_Work order_. What you return should be each line of the data containing the string "assert".

------ Records shown

(* ===== verification/ElectionSafety.v ===== *)
(** Election safety: in every execution of the cluster, with message loss,
    reordering and crashes, at most one peer is ever leader in a given term.

    The proof records every vote a peer ever held in a history [h] and shows
    that a peer votes at most once per term (across restarts, because the vote
    is on storage before it is answered), that every counted vote is in the
    history, and that a leader's votes form a majority. *)
From Stdlib Require Import ZArith Lia.
From stdpp Require Import base list numbers relations.
From S2P Require Import Prelude RaftTypes RaftNode RaftVote RaftWf RaftLeader RaftCluster.

Section Election.
Context {D : Type} `{LabGobOk D}.
Implicit Types (rf : Raft D) (c : Cluster (D:=D)).

(** ** The history of votes *)

(** (voter, term, candidate) *)
Definition Vote : Type := nat * Z * Z.
Definition History := list Vote.

Definition held_votes (ns : list (Raft D)) : History :=
  omap (fun irf => let '(i, rf) := irf in
          if decide (voteFor rf = -1) then None else Some (i, currentTerm rf, voteFor rf))
       (imap pair ns).

(** Executions together with the votes seen so far. *)
Inductive run (n : nat) (now : nat -> Z) : Cluster (D:=D) -> History -> Prop :=
| run_init : run n now (init n now) (held_votes (nodes (init n now)))
| run_step c c' h :
    run n now c h -> step c c' -> run n now c' (held_votes (nodes c') ++ h).

(** ** Vote traffic *)

(** (candidate, term, voter) of a vote RPC whose answer is awaited *)
Definition Key : Type := nat * Z * nat.

Definition vote_key (call : Call (D:=D)) : option Key :=
  match c_inc call, c_req call with
  | Some _, ReqVote a => Some (c_src call, rv_Term a, c_dst call)
  | _, _ => None
  end.

Definition keys c : list Key :=
  omap vote_key (requests c) ++ omap (fun cr => vote_key (fst cr)) (responses c).

Definition granted (r : option Response) : bool :=
  match r with Some (RepVote v) => rvr_VoteGranted v | _ => false end.

(** ** The invariant *)

(** Every vote of the history is the current one of its voter or is from an
    older term, and there is one per voter and term. *)
Record votes_ok (ns : list (Raft D)) (h : History) : Prop :=
  { vo_real : forall j t x, (j, t, x) ∈ h -> x <> -1;
    vo_unique : forall j t x y, (j, t, x) ∈ h -> (j, t, y) ∈ h -> x = y;
    vo_past : forall j t x, (j, t, x) ∈ h -> exists rf, ns !! j = Some rf /\
                (t < currentTerm rf \/ (t = currentTerm rf /\ voteFor rf = x));
    vo_held : forall j rf, ns !! j = Some rf -> voteFor rf <> -1 ->
                (j, currentTerm rf, voteFor rf) ∈ h }.

Definition nodes_ok (n : nat) (ns : list (Raft D)) : Prop :=
  length ns = n /\ forall j rf, ns !! j = Some rf ->
    me rf = Z.of_nat j /\ peers rf = n /\ persisted rf.

(** A call of an election: addressed by the candidate to another peer, in a
    term the candidate has reached. *)
Definition call_ok (ns : list (Raft D)) (call : Call (D:=D)) : Prop :=
  forall a, c_req call = ReqVote a ->
    rv_CandidateId a = Z.of_nat (c_src call) /\ c_dst call <> c_src call
    /\ exists rf, ns !! c_src call = Some rf /\ rv_Term a <= currentTerm rf.

Record election_ok c (h : History) (e : Election) : Prop :=
  { eo_id : rv_CandidateId (el_args e) = Z.of_nat (el_src e);
    eo_self : (el_src e, rv_Term (el_args e), Z.of_nat (el_src e)) ∈ h;
    eo_count : voteCount (el_tally e) = 1 + Z.of_nat (length (el_granters e));
    eo_nodup : NoDup (el_granters e);
    eo_notself : el_src e ∉ el_granters e;
    eo_votes : forall g, g ∈ el_granters e ->
                 (g, rv_Term (el_args e), Z.of_nat (el_src e)) ∈ h;
    eo_once : forall g, g ∈ el_granters e ->
                 (el_src e, rv_Term (el_args e), g) ∉ keys c }.

(** A majority of the peers voted for [i] in term [t]. *)
Definition quorum_for (n : nat) (h : History) (i : nat) (t : Z) : Prop :=
  exists Q : list nat, NoDup Q /\ Z.of_nat n ÷ 2 < Z.of_nat (length Q)
    /\ forall j, j ∈ Q -> (j, t, Z.of_nat i) ∈ h.

Record Inv (n : nat) c (h : History) : Prop :=
  { inv_nodes : nodes_ok n (nodes c);
    inv_votes : votes_ok (nodes c) h;
    inv_calls : forall call, call ∈ requests c \/ call ∈ (responses c).*1 -> call_ok (nodes c) call;
    inv_keys : NoDup (keys c);
    inv_grants : forall call r a, (call, r) ∈ responses c -> granted r = true ->
                   c_req call = ReqVote a -> (c_dst call, rv_Term a, rv_CandidateId a) ∈ h;
    inv_elections : forall e, e ∈ elections c -> election_ok c h e;
    inv_leaders : forall i rf, nodes c !! i = Some rf -> state rf = Leader ->
                    quorum_for n h i (currentTerm rf) }.

(** ** Quorums intersect *)

Lemma quorums_meet (n : nat) (Q1 Q2 : list nat) :
  NoDup Q1 -> NoDup Q2 -> (forall j, j ∈ Q1 -> (j < n)%nat) -> (forall j, j ∈ Q2 -> (j < n)%nat) ->
  Z.of_nat n ÷ 2 < Z.of_nat (length Q1) -> Z.of_nat n ÷ 2 < Z.of_nat (length Q2) ->
  exists j, j ∈ Q1 /\ j ∈ Q2.
Proof.
  intros N1 N2 B1 B2 L1 L2.
  destruct (decide (Exists (fun j => j ∈ Q2) Q1)) as [Hex|Hex].
  { apply Exists_exists in Hex as (j & ? & ?). eauto. }
  exfalso. assert (Hd : NoDup (Q1 ++ Q2)).
  { apply NoDup_app. split_and!; try done. intros j H1 H2. apply Hex, Exists_exists. eauto. }
  assert (Hsub : forall j, j ∈ Q1 ++ Q2 -> j ∈ seq 0 n).
  { intros j [Hj|Hj]%elem_of_app; apply elem_of_seq; [specialize (B1 j Hj)|specialize (B2 j Hj)]; lia. }
  pose proof (submseteq_length _ _ (NoDup_submseteq _ _ Hd Hsub)) as Hlen.
  rewrite length_app, length_seq in Hlen.
  rewrite Z.quot_div_nonneg in * by lia. pose proof (Z.div_mod (Z.of_nat n) 2).
  pose proof (Z.mod_pos_bound (Z.of_nat n) 2). lia.
Qed.

(** ** The history grows with the votes held *)

Lemma elem_of_held ns j t x :
  (j, t, x) ∈ held_votes ns <->
  exists rf, ns !! j = Some rf /\ voteFor rf <> -1 /\ currentTerm rf = t /\ voteFor rf = x.
Proof.
  unfold held_votes. rewrite list_elem_of_omap. split.
  - intros ([i rf] & Hin & Heq). apply elem_of_lookup_imap in Hin as (i' & rf' & [= -> ->] & Hl).
    case_decide; simplify_eq. eauto 10.
  - intros (rf & Hl & Hne & <- & <-). exists (j, rf). split.
    + apply elem_of_lookup_imap. eauto.
    + by rewrite decide_False.
Qed.

(** Term and vote of a peer may only move forward. *)
Definition vote_fwd rf rf' : Prop :=
  peers rf' = peers rf /\ me rf' = me rf /\ currentTerm rf <= currentTerm rf'
  /\ (currentTerm rf' = currentTerm rf -> voteFor rf <> -1 -> voteFor rf' = voteFor rf).

Lemma vote_le_fwd rf rf' : vote_le rf rf' -> vote_fwd rf rf'.
Proof. intros []. by split_and!. Qed.

Lemma votes_ok_step ns i rf rf' h :
  votes_ok ns h -> ns !! i = Some rf -> vote_fwd rf rf' ->
  votes_ok (<[i := rf']> ns) (held_votes (<[i := rf']> ns) ++ h).
Proof.
  intros [Hr Hu Hp Hh] Hi (_ & _ & Ht & Hv).
  (* a vote of the old history is still compatible with the new peers *)
  assert (Hold : forall j t x, (j, t, x) ∈ h -> exists rfj, <[i := rf']> ns !! j = Some rfj /\
            (t < currentTerm rfj \/ (t = currentTerm rfj /\ voteFor rfj = x))).
  { intros j t x Hin. destruct (Hp _ _ _ Hin) as (rfj & Hj & Hcase).
    destruct (decide (j = i)) as [->|Hne]; [|rewrite list_lookup_insert_ne by done; eauto].
    assert (rfj = rf) as -> by congruence.
    rewrite list_lookup_insert_eq by (by eapply lookup_lt_Some). exists rf'. split; [done|].
    destruct Hcase as [?|[-> <-]]; [left; lia|].
    destruct (decide (currentTerm rf' = currentTerm rf)) as [E|E]; [right|left; lia].
    split; [done|]. apply Hv; [done|]. by eapply Hr. }
  split.
  - intros j t x [Hin|Hin]%elem_of_app; [|by eapply Hr].
    apply elem_of_held in Hin as (? & ? & ? & ? & <-). done.
  - intros j t x y [Hx|Hx]%elem_of_app [Hy|Hy]%elem_of_app; [| | |by eapply Hu].
    + apply elem_of_held in Hx as (? & ? & ? & ? & <-).
      apply elem_of_held in Hy as (? & ? & ? & ? & <-). congruence.
    + apply elem_of_held in Hx as (rfx & Hlx & ? & <- & <-).
      destruct (Hold _ _ _ Hy) as (rfy & Hly & [?|[? <-]]); simplify_eq; [lia|done].
    + apply elem_of_held in Hy as (rfx & Hlx & ? & <- & <-).
      destruct (Hold _ _ _ Hx) as (rfy & Hly & [?|[? <-]]); simplify_eq; [lia|done].
  - intros j t x [Hin|Hin]%elem_of_app; [|by apply Hold].
    apply elem_of_held in Hin as (rfj & ? & ? & <- & <-). eauto.
  - intros j rfj Hj Hne. apply elem_of_app. left. apply elem_of_held. eauto.
Qed.

Lemma nodes_ok_step n ns i rf rf' :
  nodes_ok n ns -> ns !! i = Some rf -> vote_fwd rf rf' -> persisted rf' ->
  nodes_ok n (<[i := rf']> ns).
Proof.
  intros [Hn Hok] Hi (Hp & Hm & _) Hs. split; [by rewrite length_insert|].
  intros j rfj [(-> & -> & _)|[? ?]]%list_lookup_insert_Some; [|by apply Hok].
  destruct (Hok _ _ Hi) as (? & ? & _). split_and!; congruence.
Qed.

Lemma call_ok_step ns i rf rf' call :
  call_ok ns call -> ns !! i = Some rf -> vote_fwd rf rf' -> call_ok (<[i := rf']> ns) call.
Proof.
  intros Hc Hi (_ & _ & Ht & _) a Ha. destruct (Hc a Ha) as (? & ? & rfs & Hs & ?).
  split_and!; try done. destruct (decide (c_src call = i)) as [E|Hne].
  - rewrite E in Hs |- *. exists rf'. rewrite list_lookup_insert_eq by (by eapply lookup_lt_Some). split; [done|].
    simplify_eq. lia.
  - exists rfs. by rewrite list_lookup_insert_ne.
Qed.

------------

_Solution to this task_.
  exfalso. assert (Hd : NoDup (Q1 ++ Q2)).
  assert (Hsub : forall j, j ∈ Q1 ++ Q2 -> j ∈ seq 0 n).
  assert (Hold : forall j t x, (j, t, x) ∈ h -> exists rfj, <[i := rf']> ns !! j = Some rfj /\
    assert (rfj = rf) as -> by congruence.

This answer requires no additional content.